Why 20th century is called as age of extremes? Explain write 7 points?
Answers
Explanation:
The most terrible century in Western history.' 'A century of wars and massacres.' 'The most violent century in human history'.1
The quotes are from one of Britain's best known liberal philosophers, a radical French agronomist and a conservative Nobel prize winner for literature. They are brought together at the beginning of Eric Hobsbawm's history of the world since 1914, which is titled, appropriately, The Age of Extremes. They sum up a century which has seen bloodletting and barbarity on an immense scale--20 million dead in the First World War, 40 million dead in the Second World War, 6 million exterminated in the Nazi death camps, 10 million imprisoned, many to die, in Stalin's gulags, 4 million dead in the famine he brought to the Ukraine and Kazakhstan, another 4 million dead in the famine which British rule brought to Bengal in the early 1940s, hundreds of thousands burnt alive in the bombing of Dresden, Hamburg, Hiroshima and Nagasaki, a million killed in the French colonial war in Algeria, 2 million in the US war in Vietnam and Cambodia, millions more killed and forced to flee as refugees in the wave of civil wars that swept Africa, the Caucasus, Central America and the Balkans in the 1980s and 1990s. The century began with the barbarity of the Boer War (in which Africans and Boers alike died in their thousands in British concentration camps) and the Belgian enslavement of the Congo; it ended with the barbarity of ethnic cleansing and aerial bombing in the Balkans and south east Turkey.
Answer:
The Age of Extremes: The Short Twentieth Century, 1914–1991 is a book by Eric Hobsbawm, published in 1994. In it, Hobsbawm comments on what he sees as the disastrous failures of state communism, capitalism, and nationalism; he offers an equally skeptical take on the progress of the arts and changes in society in the latter half of the twentieth century.

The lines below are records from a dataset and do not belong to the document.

Definition bind {A B} (m : M S A) (k : A -> M S B) : M S B :=
  fun s => match m s with
           | (inr a, s') => k a s'
           | (inl e, s') => (inl e, s')
           end.

Definition raise {A} (e : exn) : M S A := fun s => (inl e, s).

Definition get : M S S := fun s => (inr s, s).

Definition modify (f : S -> S) : M S unit := fun s => (inr tt, f s).

(** [try: body  except <classes accepted by catches> as e: handler e] *)
Definition try_except {A} (body : M S A) (catches : exc_class -> bool)
           (handler : exn -> M S A) : M S A :=
  fun s => match body s with
           | (inl e, s') => if catches (exc e) then handler e s' else (inl e, s')
           | r => r
           end.

(** [try: body  finally: fin]: [fin] runs on every exit of [body]; an
exception of [body] is raised again after it unless [fin] raises. *)
Definition try_finally {A} (body : M S A) (fin : M S unit) : M S A :=
  fun s => match body s with
           | (r, s') =>
               match fin s' with
               | (inr _, s'') => (r, s'')
               | (inl e, s'') => (inl e, s'')
               end
           end.

(** [for x in l: body x] *)
Fixpoint for_each {A} (l : list A) (body : A -> M S unit) : M S unit :=
  match l with
  | [] => pure tt
  | x :: l' => bind (body x) (fun _ => for_each l' body)
  end.

(** An external call: it answers, or raises the exception it is given. *)
Definition call {A} (r : exn + A) : M S A :=
  match r with
  | inl e => raise e
  | inr a => pure a
  end.

(** A call that answers nothing: it returns, or raises. *)
Definition attempt (fault : option exn) : M S unit :=
  match fault with
  | Some e => raise e
  | None => pure tt
  end.
End Ops.
End MonadM.
Import MonadM.

Declare Scope py_scope.
Delimit Scope py_scope with py.
Notation "'let*' x ':=' c1 'in' c2" := (bind c1 (fun x => c2))
  (at level 10, x pattern, c1 at level 100, c2 at level 200) : py_scope.
Notation "c1 ';;;' c2" := (bind c1 (fun _ => c2))
  (at level 100, c2 at level 200, right associativity) : py_scope.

Hobsbawm calls the period from the start of World War I to the fall of the so-called Soviet bloc "the short twentieth century", to follow on "the long 19th century", the period from the start of the French Revolution in 1789 to the start of World War I in 1914, which he covered in an earlier trilogy of histories (The Age of Revolution: Europe, 1789-1848, The Age of Capital: 1848–1875, The Age of Empire: 1875–1914). In the United States, the book was published with the subtitle A History of the World, 1914–1991 (ISBN 978-0-679-73005-7).